Time-wasting vs balanced gaming

Disgraced pastor Mark Driscoll once announced, ‘Video games aren’t sinful, they’re just stupid.’ Hasn’t he got a point? After all, what value is a goal scored in FIFA or a quest completed in World of Warcraft?

One Twitch streamer said to me ‘Do not get me wrong, gaming can become an idol. However so can many other things such as sports, food, fishing and any other hobby.’ God didn’t just create us to be working machines. He made us to rest, create and enjoy the world he made. Some do this in sport, others in music and others in gaming. Many non-gamers fail to see it in the same light as they might the recent sit-com they just binged.

Nevertheless, it should be acknowledged that time-wasting is possible. Whether you are writing poetry or bashing a controller, you still need to balance rest and work. Here are two questions to ask to check if you are using time wisely:

  • Are you neglecting basic spiritual practices (bible reading, prayer, attending church) to game?
  • Are you keeping up with your responsibilities to loved ones and work?

Addicted vs self-controlled gaming

Many video games boast of their addictive nature. ‘Just one more turn’ is a strapline to the successful game Civilisation. Christians have generally opposed addictive activities: gambling, drinking or drug use. Couldn’t video games be opposed in the same way?

I discussed in slightly more detail the debate about whether video gaming is actually addictive in my previous article – research has shown that approximately 3-4% of gamers would be classified as addicted.

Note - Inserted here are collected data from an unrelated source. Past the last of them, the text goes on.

Lemma unlink_until_spec popped ret w :
  disk_wf w.(disk) ->
  let '(rc, w', ev) := unlink_until_failure ret popped w in
  disk_wf w'.(disk) /\ w'.(store) = w.(store) /\ (whole w.(disk).(script) -> whole w'.(disk).(script)) /\
  kept_but (removed popped) w.(disk) w'.(disk) /\
  (ok rc = true -> forall s, s ∈ popped -> w'.(disk).(names) !! file_name s = None) /\
  (popped = [] -> rc = ret /\ w' = w).
Proof using Type.
  revert w ret. induction popped as [|x popped IH]; intros w ret Hwf; cbn [unlink_until_failure].
  { split_and!; try done. by intros _ s ?%elem_of_nil. }
  unfold mbind, M_bind, mret, M_ret, on_disk. pose proof (unlink_spec w.(disk) x Hwf) as Hu.
  destruct (unlink x (disk w)) as [[rc d1] e1]. destruct Hu as (Hwf1 & Hsc & Hk & Hgone).
  assert (kept_but (removed (x :: popped)) w.(disk) d1) as Hk1.
  { eapply kept_but_mono; [|exact Hk]. intros g [->|Hg]; [right; exists x; split; [left|done]|by left]. }
  destruct (ok rc) eqn:Hrc; cbn [negb].
  2:{ split_and!; try done. by rewrite Hrc. }
  specialize (IH (w <| disk := d1 |>) rc Hwf1). destruct (unlink_until_failure rc popped _) as [[rc2 w2] e2].
  destruct IH as (Hwf2 & Hst & Hsc2 & Hk2 & Hg2 & _). split_and!; try done; [by auto| |].
  - etransitivity; [exact Hk1|]. eapply kept_but_mono; [|exact Hk2]. intros g [?|(s & Hs & ->)]; [by left|right].
    exists s. split; [by right|done].
  - intros Hrc2 s [->|Hs]%elem_of_cons; [|by apply Hg2]. eapply stays_gone; [exact Hk2|by apply Hgone|by apply Hg2].
Qed.

(** ** The states they lead to *)

(** No segment is left. *)
Lemma sound_blank (w : Store) k :
  disk_wf w.(disk) -> (forall F L, w.(disk).(names) !! named (ClosedSegment F L) <> None -> F < k) ->
  w.(store).(_segments) = [] -> w.(store).(_open_segment) = None ->
  w.(store).(_first_log_index) = k -> w.(store).(_last_log_index) = k - 1 -> sound w (log_reset k) k [] [] [].
Proof using Type.
  intros Hwf Hd Hs Ho Hf Hl. split; rewrite ?Hs, ?Ho, ?zlen_nil; cbn; try done; rewrite ?zlen_nil; try lia.
  - by rewrite drop_nil.
  - intros F L Hn. left. by apply (Hd F L).
Qed.
Lemma list_segments_spec t first f ess o w :
  w.(disk).(script) = [] -> w.(store).(_log_checksum_type) = t -> w.(store).(_first_log_index) = first ->
  w.(store).(_segments) = [] -> w.(store).(_open_segment) = None -> left_behind w.(disk) t first f ess o ->
  exists w' ev, list_segments false w = (OK, w', ev) /\ ev = [] /\ swept w.(disk) w'.(disk) /\
    w'.(store) = w.(store) <| _segments := listed t f ess |>
                   <| _open_segment := if decide (o = None) then None else Some (Segment_open (f + zlen (concat ess)) t) |>.
Proof using Type.
  intros Hsc Ht Hf Hs Ho H. unfold list_segments. unfold mbind, M_bind, get.
  set (fs := elements (dom (names (disk w)))).
  assert (forall g, g ∈ fs <-> w.(disk).(names) !! g <> None) as Hfs.
  { intros g. unfold fs. rewrite elem_of_elements, elem_of_dom. split; [by intros [i ->]|intros Hn; by apply not_eq_None_Some]. }
  destruct (list_names_spec t fs [] w Hsc Ht) as (w1 & -> & Hsw & Hse & Hm).
  { rewrite <- (app_nil_r []). split; rewrite ?Hs, ?Ho; [constructor| |by intros F ?%elem_of_nil].
    intros x. split; [by intros ?%elem_of_nil|]. intros (F & L & Hin & _). by apply elem_of_nil in Hin. }
  { apply NoDup_elements. }
  { intros F L L' H1 H2. cbn [app] in *. apply Hfs, (lb_only_closed _ _ _ _ _ _ H) in H1, H2.
    pose proof (listed_sorted _ _ _ _ (lb_closed _ _ _ _ _ _ H)) as Hsort.
    assert (Segment_closed F L t = Segment_closed F L' t) as [= ->] by (by apply (sorted_first_inj _ _ _ Hsort)). done. }
  { intros F F' H1 H2. cbn [app] in *. apply Hfs, (lb_only_open _ _ _ _ _ _ H) in H1 as [-> _], H2 as [-> _]. done. }
  cbn [app negb] in *. destruct (seen_listed _ _ _ _ _ _ _ _ H Hse Hfs) as [Hsegs Hopen]. rewrite Hsegs.
  destruct (check_all _ _ _ _ _ _ w1 H ltac:(by rewrite Hm)) as (last & -> & Hlast). unfold set_store, modify, mret, M_ret. cbn.
  assert (forall x, (match _open_segment (store w1) with Some s => check_that (last <=? _last_index s) | None => skip end) x = (tt, x, [])) as Hchk.
  { intros x. rewrite Hopen. destruct (decide (o = None)); [done|]. cbn. unfold check_that. by rewrite (proj2 (Z.leb_le _ _)) by lia. }
  rewrite Hchk. eexists _, _. split; [reflexivity|]. split; [done|]. split; [done|]. cbn. rewrite Hm, Hopen. by destruct (store w).
Qed.
(** C3: recovery.  A directory holds a log when its closed segments carry
    consecutive entries, an open one what follows, possibly with the beginning
    of an entry whose write did not finish, and the meta file the first index.
    From such a directory, listed in any order and with temporary files left in
    it, [init] succeeds and the storage answers as that log does: no whole entry
    is lost, none is invented from the torn bytes, the configurations are those
    of the entries, and the storage can go on from there. *)
Theorem restart_recovers d sync first f ess o cm :
  d.(script) = [] -> left_behind reads d (checksum_here fast_crc32) first f ess o ->
  let l := log_left first f ess o in
  exists w ev, init flags reads fast_crc32 cm (mkStore d (SegmentLogStorage_new sync)) =
      ((OK, replayed (concat ess ++ open_entries o) cm), w, ev) /\
    answers w l /\
    forall os, seg_ops_allowed w l os -> (seg_ops os w).1 = true -> answers (seg_ops os w).2 (fold_left log_op os l).
Proof using Hreads.
  intros Hsc H l. destruct (init_recovers flags reads fast_crc32 Hreads d sync first f ess o cm Hsc H) as (w & ev & Hi & Hh).
  exists w, ev. split; [done|]. split; [by apply holds_answers, holds_ready_holds|]. intros os Hos Hall.
  by apply holds_answers, holds_ready_holds, seg_ops_hold.
Qed.
End storage.

(** * Runs of the log on disk

    Concrete runs of the segmented storage, in which the general statements
    apply: small segments, writes in pieces, a write that fails half way, and a
    restart on what it leaves. *)


(** ** The parameters *)

(** The meta message: a 64-bit integer in eight bytes. *)
Definition int64_message : PbMessage Z.
Proof.
  refine {| pb_encode v := @pack64 big_endian (wrap_u64 v); pb_decode b := wrap_i64 (@unpack64 big_endian b);
            pb_valid v := - 2 ^ 63 <= v < 2 ^ 63 |}.
  - intros v Hv. rewrite unpack_pack64; [by apply wrap_i64_u64|]. apply wrap_u64_range.
  - intros v _. unfold zlen. rewrite pack64_length. lia.
Defined.
(** [clear_memory_logs]: one critical section pops at most [clear_cap]. *)
Fixpoint clear_chunk (n : nat) (clear_id : LogId) (mem : list LogEntry) : nat * list LogEntry :=
  match n, mem with
  | Datatypes.S n', e :: mem' =>
      if logid_gtb e.(id) clear_id then (0%nat, mem)
      else let '(k, rest) := clear_chunk n' clear_id mem' in (Datatypes.S k, rest)
  | _, _ => (0%nat, mem)
  end.
Fixpoint clear_loop (fuel : nat) (clear_id : LogId) (mem : list LogEntry) : list LogEntry :=
  match fuel with
  | O => mem
  | Datatypes.S fuel' =>
      let '(nentries, mem') := clear_chunk clear_cap clear_id mem in
      if bool_decide (nentries = clear_cap) then clear_loop fuel' clear_id mem' else mem'
  end.
Definition clear_memory_logs (clear_id : LogId) : LM unit :=
  modify (fun m => m <| _logs_in_memory :=
    clear_loop (Datatypes.S (length m.(_logs_in_memory))) clear_id m.(_logs_in_memory) |>).

Definition set_disk_id (disk_id : LogId) : LM unit :=
  m ← get;
  if logid_ltb disk_id m.(_disk_id) then skip
  else
    modify (fun m => m <| _disk_id := disk_id |>) ;;
    clear_memory_logs (logid_min disk_id m.(_applied_id)).

Definition set_applied_id (applied_id : LogId) : LM unit :=
  m ← get;
  if logid_ltb applied_id m.(_applied_id) then skip
  else
    modify (fun m => m <| _applied_id := applied_id |>) ;;
    clear_memory_logs (logid_min m.(_disk_id) applied_id).

(** [disk_thread] on the first [n] tasks of the queue. *)
Definition disk_thread (max_append_buffer_size : Z) (n : nat) : LM unit :=
  m ← get;
  modify (fun m => m <| _disk_queue := drop n m.(_disk_queue) |>) ;;
  '(b, last_id) ← disk_loop max_append_buffer_size (take n m.(_disk_queue)) Batcher_empty m.(_disk_id);
  '(_, last_id) ← flush b last_id;
  set_disk_id last_id.
Lemma add_below f cm c :
  confs_below f cm -> entry_index c = f ->
  exists cm', ConfigurationManager.add cm c = (OK, cm', true) /\ confs_below (f + 1) cm'.
Proof.
  intros [Hwf Hlt] Hc. destruct (ConfigurationManager.add cm c) as [[r cm1] held] eqn:Ha.
  pose proof (add_wf _ _ _ _ _ Hwf Ha) as Hwf1. unfold ConfigurationManager.add in Ha.
  destruct (last (_configurations cm)) as [b|] eqn:Hb.
  - assert (entry_index b < f) as Hbf.
    { rewrite Forall_forall in Hlt. by apply Hlt, last_Some_elem_of. }
    rewrite (proj2 (Z.leb_gt _ _)) in Ha by lia. simplify_eq. eexists. split; [done|]. split; [exact Hwf1|].
    simpl. apply Forall_app. split; [eapply Forall_impl; [exact Hlt|]; simpl; lia|]. repeat constructor. lia.
  - simplify_eq. eexists. split; [done|]. split; [exact Hwf1|]. simpl. repeat constructor. lia.
Qed.

Lemma add_configuration_eq f e m :
  e.(id).(index) = f -> confs_below f m.(_config_manager) ->
  exists cm, add_configuration e m = (tt, m <| _config_manager := cm |>, []) /\ confs_below (f + 1) cm.
Proof.
  intros He Hcm. unfold add_configuration. destruct (bool_decide _).
  - destruct (add_below f m.(_config_manager) (ConfigurationEntry_of e) Hcm He) as (cm & Ha & Hcm').
    exists cm. run. rewrite Ha. by unfold check.
  - exists m.(_config_manager). split; [unfold skip; by destruct m|]. eapply confs_below_mono; [|done]. lia.
Qed.

(** The loop over the configurations of contiguous entries never meets an
    index that goes back. *)
Lemma add_configurations_eq f es m :
  contiguous f es -> confs_below f m.(_config_manager) ->
  exists cm, mapM_ add_configuration es m = (tt, m <| _config_manager := cm |>, []) /\
    confs_below (f + zlen es) cm.
Proof.
  revert f m. induction es as [|e es IH]; intros f m Hc Hcm.
  { exists m.(_config_manager). rewrite zlen_nil, Z.add_0_r. rewrite mapM_nil. split; [unfold skip; by destruct m|done]. }
  apply contiguous_cons in Hc as [He Hc]. rewrite zlen_cons, mapM_cons.
  destruct (add_configuration_eq f e m He Hcm) as (cm1 & Heq1 & Hcm1).
  destruct (IH (f + 1) (m <| _config_manager := cm1 |>)) as (cm & Heq & Hcm'); [done..|].
  exists cm. run. rewrite Heq1, Heq. split; [done|].
  by replace (f + (1 + zlen es)) with (f + 1 + zlen es) by lia.
Qed.
(** [store]; [max_size] is the flag [raft_max_append_entries_cache_size]. *)
Definition store (env : TimerEnv) (max_size : Z) (r : Rpc) : CM bool :=
  c ← get;
  when (negb (empty_cache c) && need_clear r c.(_rpc_map)) (clear env) ;;
  modify (fun c => c <| _rpc_queue := c.(_rpc_queue) ++ [r] |>
                     <| _rpc_map := map_insert r c.(_rpc_map) |>) ;;
  c ← get;
  started ← (if zlen c.(_rpc_map) =? 1 then start_timer env else mret true);
  if negb started then clear env ;; mret true
  else
    c ← get;
    let '(map', queue', released) :=
      release_loop (length c.(_rpc_map)) max_size c.(_rpc_map) c.(_rpc_queue) [] in
    modify (fun c => c <| _rpc_queue := queue' |> <| _rpc_map := map' |>) ;;
    when (negb (bool_decide (released = []))) (emit (Handle released)) ;;
    mret true.

(** The loop of [process_runable_rpcs]. *)
Fixpoint runable_loop (local_last_index : Z) (map queue handled : list Rpc)
  : list Rpc * list Rpc * list Rpc :=
  match map with
  | [] => ([], queue, handled)
  | r :: map' =>
      if local_last_index <? r.(prev_log_index) then (map, queue, handled)
      else runable_loop (r.(prev_log_index) + r.(entries_size)) map' (remove_from_list r queue) (handled ++ [r])
  end.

This suggests that the huge majority of gamers can enjoy gaming in a self-controlled way.

Each gamer should ask ‘Who is in control?’ A Christian should be marked by self-control. UK Rehab defines addiction in this way:

…gaming becomes the individual’s dominant or even sole interest. All their free time is taken up with gaming, and all their energies are focused upon it, possibly at the cost of work or academic progress. Dietary and sleeping patterns are likely to be hugely affected by constant gaming, and the gamer may find themselves entirely dislocated from friends, family and the real world.[1]

If that describes you, you should look for help from your GP. For the rest, consider how to game in a responsible manner.

Isolated vs. social gaming

The stereotype of a gamer being a loner is unfair. Many games are cooperative and players spend time together virtually. Of course, playing solo isn’t wrong either. The problem is when these two things replace the need for relationships.

Gamers, consider whether your games can connect you to people. Some groups of Christian men play together and have good conversations alongside the game. But at the same time, nothing can replace face-to-face relationships, particularly at church. Make a priority of these in-person relationships and connect your games to them.

What next?

With all these caveats gamers might throw up their hands and say, ‘Is it worth it?’ Certainly, no one is forced to game. Many adults will let go of some hobbies, such as gaming, for adult responsibilities. It’s okay to make that decision.

If you do choose to game, revisit these questions:

  • Can I be grateful to God for my game? Or is it leading me to sin?
  • Is my gaming balanced with other responsibilities?
  • Am I showing signs of addiction?
  • Is my gaming leading me to or away from people?

What about those of you who don’t play but want to offer support, perhaps as a parent or pastor? Here are some suggestions of how you can engage well:

  • What do they enjoy playing? Why do they enjoy it?
  • Join them. Perhaps particularly parents could play along and understand.
  • Look at your own entertainment habits. Whether it’s gaming, TV or stamp-collecting, you could ask these questions about your hobby.